Data section start
(** [task and task.enabled] *)
Definition live (st : State) (task_id : string) : bool :=
  match tasks st !! task_id with
  | Some t => enabled t
  | None => false
  end.

(** The selector a finished step hands to the branching logic. *)
Definition selected (step : Step) (r : TaskResult) : option Selector :=
  if decide (status r = COMPLETED) then on_success step else on_failure step.

(** A workflow run in the words of the specification.  [wf_run steps
    pointer acc st out st'] : started with the step pointer at [pointer]
    and the results [acc] gathered so far, the run ends in [st'] with the
    results [out].  The dispatcher is taken to return a TaskResult for the
    task of each step that is run. *)
Inductive wf_run (stps : list Step)
    : Z -> list TaskResult -> State -> list TaskResult -> State -> Prop :=
| wf_past_end pointer acc st :
    Z.of_nat (length stps) <= pointer ->
    wf_run stps pointer acc st acc st
| wf_stop pointer acc st step fuel st1 r :
    pointer < Z.of_nat (length stps) ->
    step_at stps pointer = Some step ->
    execute_step fuel step st = Some (st1, Some r) ->
    selected step r = None \/ selected step r = Some (SelStr "stop") ->
    wf_run stps pointer acc st (acc ++ [r]) st1
| wf_next pointer acc st step fuel st1 r out st' :
    pointer < Z.of_nat (length stps) ->
    step_at stps pointer = Some step ->
    execute_step fuel step st = Some (st1, Some r) ->
    selected step r = Some (SelStr "next") ->
    wf_run stps (pointer + 1) (acc ++ [r]) st1 out st' ->
    wf_run stps pointer acc st out st'
| wf_jump pointer acc st step fuel st1 r i out st' :
    pointer < Z.of_nat (length stps) ->
    step_at stps pointer = Some step ->
    execute_step fuel step st = Some (st1, Some r) ->
    selected step r = Some (SelInt i) ->
    wf_run stps i (acc ++ [r]) st1 out st' ->
    wf_run stps pointer acc st out st'
| wf_named pointer acc st step fuel st1 r s (i : nat) target out st' :
    pointer < Z.of_nat (length stps) ->
    step_at stps pointer = Some step ->
    execute_step fuel step st = Some (st1, Some r) ->
    selected step r = Some (SelStr s) -> s <> "stop" -> s <> "next" ->
    stps !! i = Some target -> step_name target = Some s ->
    (forall (j : nat) earlier,
       (j < i)%nat -> stps !! j = Some earlier -> step_name earlier <> Some s) ->
    wf_run stps (Z.of_nat i) (acc ++ [r]) st1 out st' ->
    wf_run stps pointer acc st out st'
| wf_no_match pointer acc st step fuel st1 r s :
    pointer < Z.of_nat (length stps) ->
    step_at stps pointer = Some step ->
    execute_step fuel step st = Some (st1, Some r) ->
    selected step r = Some (SelStr s) -> s <> "stop" -> s <> "next" ->
    (forall other, other ∈ stps -> step_name other <> Some s) ->
    wf_run stps pointer acc st (acc ++ [r]) st1.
Data section end
All lines of the records above with the word "None" in them are to be copied.

  | None => false
    selected step r = None \/ selected step r = Some (SelStr "stop") ->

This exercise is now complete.